*Task details:*
Set out exactly every line of the entries below, starting at the line that holds "to set environment" and stopping after the line that holds "to retrieve network".

Stored data:

(* ===== verification/Errors.v ===== *)
(** * errors.cpp, errors.h: status codes and error payloads *)

From S2P Require Import Prelude Strings Regex OMap Outcome Json.
From Stdlib Require Import Ascii.

Module errors.

Inductive StatusCode :=
| NE_ST_OK
| NE_ST_INVSTKY
| NE_ST_NOSTKEX
| NE_ST_STKEYWE
| NE_ST_STKEYRE
| NE_ST_NOSTDIR
| NE_OS_UNLTOUP
| NE_OS_INVNOTA
| NE_OS_INVMSGA
| NE_OS_TRAYIER
| NE_OS_INVKNPT
| NE_OS_UNLTRAS
| NE_OS_UNLTOUV
| NE_OS_CMDNALW
| NE_CO_UNLTOSC
| NE_CO_UNLTOMG
| NE_CO_UNLTONI
| NE_CO_UNLTOSK
| NE_CO_UNLTODI
| NE_EX_EXTNOTC
| NE_FS_FILWRER
| NE_FS_DIRCRER
| NE_FS_REMVERR
| NE_FS_FILRDER
| NE_FS_NOPATHE
| NE_FS_NOTADIR
| NE_FS_COPYERR
| NE_FS_MOVEERR
| NE_FS_FILOPER
| NE_FS_UNLTOUP
| NE_FS_UNLTFOP
| NE_FS_UNLCWAT
| NE_FS_NOWATID
| NE_FS_UNLSTPR
| NE_FS_ACSFAIL
| NE_FS_CHMDERR
| NE_FS_CHWNERR
| NE_FS_SCOPERR
| NE_WI_UNBSWSR
| NE_RT_INVTOKN
| NE_RT_APIPRME
| NE_RT_NATPRME
| NE_RT_NATRTER
| NE_RT_NATNTIM
| NE_RS_TREEGER
| NE_RS_UNBLDRE
| NE_RS_NOPATHE
| NE_RS_FILEXTF
| NE_RS_DIREXTF
| NE_SR_UNBSEND
| NE_SR_UNBPARS
| NE_SR_MPINUSE
| NE_SR_NOMTPTH
| NE_NW_SSLCONN
| NE_NW_SSLLOAD
| NE_NW_SSLVERI
| NE_NW_SSLHOST
| NE_NW_HTTPERR
| NE_CF_UNBLDCF
| NE_CF_UNBPRCF
| NE_CF_UNSUPMD
| NE_CF_UNBLWCF.

#[global] Instance StatusCode_eq_dec : EqDecision StatusCode.
Proof. solve_decision. Defined.

Definition __getStatusCodeString (code : StatusCode) : string :=
  match code with
  | NE_ST_OK => "NE_ST_OK"
  | NE_ST_INVSTKY => "NE_ST_INVSTKY"
  | NE_ST_NOSTKEX => "NE_ST_NOSTKEX"
  | NE_ST_STKEYWE => "NE_ST_STKEYWE"
  | NE_ST_STKEYRE => "NE_ST_STKEYRE"
  | NE_ST_NOSTDIR => "NE_ST_NOSTDIR"
  | NE_OS_UNLTOUP => "NE_OS_UNLTOUP"
  | NE_OS_INVNOTA => "NE_OS_INVNOTA"
  | NE_OS_INVMSGA => "NE_OS_INVMSGA"
  | NE_OS_TRAYIER => "NE_OS_TRAYIER"
  | NE_OS_INVKNPT => "NE_OS_INVKNPT"
  | NE_OS_UNLTRAS => "NE_OS_UNLTRAS"
  | NE_OS_UNLTOUV => "NE_OS_UNLTOUV"
  | NE_OS_CMDNALW => "NE_OS_CMDNALW"
  | NE_CO_UNLTOSC => "NE_CO_UNLTOSC"
  | NE_CO_UNLTOMG => "NE_CO_UNLTOMG"
  | NE_CO_UNLTONI => "NE_CO_UNLTONI"
  | NE_CO_UNLTOSK => "NE_CO_UNLTOSK"
  | NE_CO_UNLTODI => "NE_CO_UNLTODI"
  | NE_EX_EXTNOTC => "NE_EX_EXTNOTC"
  | NE_FS_FILWRER => "NE_FS_FILWRER"
  | NE_FS_DIRCRER => "NE_FS_DIRCRER"
  | NE_FS_REMVERR => "NE_FS_REMVERR"
  | NE_FS_FILRDER => "NE_FS_FILRDER"
  | NE_FS_NOPATHE => "NE_FS_NOPATHE"
  | NE_FS_NOTADIR => "NE_FS_NOTADIR"
  | NE_FS_COPYERR => "NE_FS_COPYERR"
  | NE_FS_MOVEERR => "NE_FS_MOVEERR"
  | NE_FS_FILOPER => "NE_FS_FILOPER"
  | NE_FS_UNLTOUP => "NE_FS_UNLTOUP"
  | NE_FS_UNLTFOP => "NE_FS_UNLTFOP"
  | NE_FS_UNLCWAT => "NE_FS_UNLCWAT"
  | NE_FS_NOWATID => "NE_FS_NOWATID"
  | NE_FS_UNLSTPR => "NE_FS_UNLSTPR"
  | NE_FS_ACSFAIL => "NE_FS_ACSFAIL"
  | NE_FS_CHMDERR => "NE_FS_CHMDERR"
  | NE_FS_CHWNERR => "NE_FS_CHWNERR"
  | NE_FS_SCOPERR => "NE_FS_SCOPERR"
  | NE_WI_UNBSWSR => "NE_WI_UNBSWSR"
  | NE_RT_INVTOKN => "NE_RT_INVTOKN"
  | NE_RT_APIPRME => "NE_RT_APIPRME"
  | NE_RT_NATPRME => "NE_RT_NATPRME"
  | NE_RT_NATRTER => "NE_RT_NATRTER"
  | NE_RT_NATNTIM => "NE_RT_NATNTIM"
  | NE_RS_TREEGER => "NE_RS_TREEGER"
  | NE_RS_UNBLDRE => "NE_RS_UNBLDRE"
  | NE_RS_NOPATHE => "NE_RS_NOPATHE"
  | NE_RS_FILEXTF => "NE_RS_FILEXTF"
  | NE_RS_DIREXTF => "NE_RS_DIREXTF"
  | NE_SR_UNBSEND => "NE_SR_UNBSEND"
  | NE_SR_UNBPARS => "NE_SR_UNBPARS"
  | NE_SR_MPINUSE => "NE_SR_MPINUSE"
  | NE_SR_NOMTPTH => "NE_SR_NOMTPTH"
  | NE_NW_SSLCONN => "NE_NW_SSLCONN"
  | NE_NW_SSLLOAD => "NE_NW_SSLLOAD"
  | NE_NW_SSLVERI => "NE_NW_SSLVERI"
  | NE_NW_SSLHOST => "NE_NW_SSLHOST"
  | NE_NW_HTTPERR => "NE_NW_HTTPERR"
  | NE_CF_UNBLDCF => "NE_CF_UNBLDCF"
  | NE_CF_UNBPRCF => "NE_CF_UNBPRCF"
  | NE_CF_UNSUPMD => "NE_CF_UNSUPMD"
  | NE_CF_UNBLWCF => "NE_CF_UNBLWCF"
  end.

(** the double quote *)
Definition dq : string := String "034"%char EmptyString.

Definition __findStatusCodeDesc (code : StatusCode) : string :=
  match code with
  | NE_ST_OK => EmptyString
  | NE_ST_INVSTKY => "Invalid storage key format. The key should match regex: %1"
  | NE_ST_NOSTKEX => "Unable to find storage key: %1"
  | NE_ST_STKEYWE => "Unable to write data to key: %1"
  | NE_ST_STKEYRE => "Unable to remove storage key: %1"
  | NE_ST_NOSTDIR => "Unable to read storage directory: %1"
  | NE_OS_UNLTOUP => "Unable to update process id: %1"
  | NE_OS_INVNOTA => "Invalid notification style arguments: %1"
  | NE_OS_INVMSGA => "Invalid message box style arguments: %1"
  | NE_OS_TRAYIER => "Unable to initialize the tray menu"
  | NE_OS_INVKNPT => "Invalid platform path name: %1"
  | NE_OS_UNLTRAS => "Unable to move %1 item to trash"
  | NE_OS_UNLTOUV => "Unable to set environment variable"
  | NE_OS_CMDNALW => "Shell command " +:+ dq +:+ "%1" +:+ dq +:+ " is not allowed"
  | NE_CO_UNLTOSC => "Unable to set mouse cursor"
  | NE_CO_UNLTONI => "Unable to retrieve network interfaces"
  | NE_CO_UNLTOMG => "Unable to set mouse grabbing"
  | NE_CO_UNLTOSK => "Unable to send keys"
  | NE_CO_UNLTODI => "Unable to retrieve disk information"
  | NE_EX_EXTNOTC => "%1 is not connected yet"
  | NE_FS_FILWRER => "Unable to write file: %1"
  | NE_FS_DIRCRER => "Cannot create a directory in %1"
  | NE_FS_REMVERR => "Cannot remove path: %1"
  | NE_FS_FILRDER => "Unable to open file: %1"
  | NE_FS_NOPATHE => "Unable to open path %1"
  | NE_FS_NOTADIR => "Path %1 is not a directory"
  | NE_FS_COPYERR => "Cannot perform copy: %1"
  | NE_FS_MOVEERR => "Cannot perform move: %1"
  | NE_FS_FILOPER => "Unable to open file: %1"
  | NE_FS_UNLTOUP => "Unable to update opened file id: %1"
  | NE_FS_UNLTFOP => "Unable to find opened file id: %1"
  | NE_FS_UNLCWAT => "Unable to create watcher for path: %1"
  | NE_FS_NOWATID => "Unable to find watcher: %1"
  | NE_FS_UNLSTPR => "Unable to set file permissions for %1"
  | NE_FS_ACSFAIL => "File access check failed for %1"
  | NE_FS_CHMDERR => "Unable to change permissions for %1"
  | NE_FS_CHWNERR => "Unable to change ownership for %1"
  | NE_FS_SCOPERR => "Cannot access path %1 outside configured filesystem scopes"
  | NE_WI_UNBSWSR => "Unable to save window screenshot to %1"
  | NE_RT_INVTOKN => "Invalid or expired NL_TOKEN value from client"
  | NE_RT_APIPRME => "Missing permission to access Native API"
  | NE_RT_NATPRME => "Missing permission to execute the native method: %1"
  | NE_RT_NATRTER => "Native method execution error occurred. Required parameter is missing: %1"
  | NE_RT_NATNTIM => "%1 is not implemented in the Neutralinojs server"
  | NE_RS_TREEGER => "Resource file tree generation error. %1 is missing."
  | NE_RS_UNBLDRE => "Unable to load application resource file %1"
  | NE_RS_NOPATHE => "Path (%1) doesn't exist in resources"
  | NE_RS_FILEXTF => "Unable to extract the requested file to %1"
  | NE_RS_DIREXTF => "Unable to extract the requested directory to %1"
  | NE_SR_UNBSEND => "Unable to send native message"
  | NE_SR_UNBPARS => "Unable to parse native call payload"
  | NE_SR_MPINUSE => "Mount path is already in use: %1"
  | NE_SR_NOMTPTH => "Cannot unmount %1, the path that was not mounted"
  | NE_NW_SSLCONN => "SSL connection failed: %1"
  | NE_NW_SSLLOAD => "SSL certificate loading failed: %1"
  | NE_NW_SSLVERI => "SSL server verification failed for %1"
  | NE_NW_SSLHOST => "SSL hostname verification failed for %1"
  | NE_NW_HTTPERR => "HTTP error: %1"
  | NE_CF_UNBLDCF => "Unable to load the %1 configuration file. Framework defaults will be loaded."
  | NE_CF_UNBPRCF => "Unable to parse the config file: %1"
  | NE_CF_UNSUPMD => "Unsupported mode: %1. The default mode (window) is selected."
  | NE_CF_UNBLWCF => "Unable to load the window config file: %1"
  end.

Definition __getStatusCodeDesc (code : StatusCode) (param : string) : string :=
  regex_replace (__findStatusCodeDesc code) "%1" param.

Definition makeErrorPayload (code : StatusCode) (param : string) : json :=
  mk_obj [("code", JStr (__getStatusCodeString code));
          ("message", JStr (__getStatusCodeDesc code param))].

Definition makeMissingArgErrorPayload (missingArg : string) : json :=
  makeErrorPayload NE_RT_NATRTER missingArg.

Definition makeErrorMsg (code : StatusCode) (param : string) : string :=
  __getStatusCodeString code +:+ ": " +:+ __getStatusCodeDesc code param.

(** All codes, to decide statements about every code by computation. *)
Definition all_codes : list StatusCode :=
  [NE_ST_OK; NE_ST_INVSTKY; NE_ST_NOSTKEX; NE_ST_STKEYWE;
   NE_ST_STKEYRE; NE_ST_NOSTDIR; NE_OS_UNLTOUP; NE_OS_INVNOTA;
   NE_OS_INVMSGA; NE_OS_TRAYIER; NE_OS_INVKNPT; NE_OS_UNLTRAS;
   NE_OS_UNLTOUV; NE_OS_CMDNALW; NE_CO_UNLTOSC; NE_CO_UNLTOMG;
   NE_CO_UNLTONI; NE_CO_UNLTOSK; NE_CO_UNLTODI; NE_EX_EXTNOTC;
   NE_FS_FILWRER; NE_FS_DIRCRER; NE_FS_REMVERR; NE_FS_FILRDER;
   NE_FS_NOPATHE; NE_FS_NOTADIR; NE_FS_COPYERR; NE_FS_MOVEERR;
   NE_FS_FILOPER; NE_FS_UNLTOUP; NE_FS_UNLTFOP; NE_FS_UNLCWAT;
   NE_FS_NOWATID; NE_FS_UNLSTPR; NE_FS_ACSFAIL; NE_FS_CHMDERR;
   NE_FS_CHWNERR; NE_FS_SCOPERR; NE_WI_UNBSWSR; NE_RT_INVTOKN;
   NE_RT_APIPRME; NE_RT_NATPRME; NE_RT_NATRTER; NE_RT_NATNTIM;
   NE_RS_TREEGER; NE_RS_UNBLDRE; NE_RS_NOPATHE; NE_RS_FILEXTF;
   NE_RS_DIREXTF; NE_SR_UNBSEND; NE_SR_UNBPARS; NE_SR_MPINUSE;
   NE_SR_NOMTPTH; NE_NW_SSLCONN; NE_NW_SSLLOAD; NE_NW_SSLVERI;
   NE_NW_SSLHOST; NE_NW_HTTPERR; NE_CF_UNBLDCF; NE_CF_UNBPRCF;
   NE_CF_UNSUPMD; NE_CF_UNBLWCF].

Lemma all_codes_spec c : c ∈ all_codes.
Proof. apply (bool_decide_unpack _). by destruct c; vm_compute. Qed.

Lemma __getStatusCodeString_inj c d :
  __getStatusCodeString c = __getStatusCodeString d -> c = d.
Proof.
  assert (forallb (fun c => forallb (fun d =>
    bool_decide (__getStatusCodeString c = __getStatusCodeString d -> c = d))
    all_codes) all_codes = true) as H by by vm_compute.
  assert (forall x, In x all_codes) as Hin by (intros; apply list_elem_of_In, all_codes_spec).
  rewrite forallb_forall in H. specialize (H c (Hin c)).
  rewrite forallb_forall in H. specialize (H d (Hin d)).
  by apply bool_decide_eq_true in H.
Qed.

End errors.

*Written reply:*
  | NE_OS_UNLTOUV => "Unable to set environment variable"
  | NE_OS_CMDNALW => "Shell command " +:+ dq +:+ "%1" +:+ dq +:+ " is not allowed"
  | NE_CO_UNLTOSC => "Unable to set mouse cursor"
  | NE_CO_UNLTONI => "Unable to retrieve network interfaces"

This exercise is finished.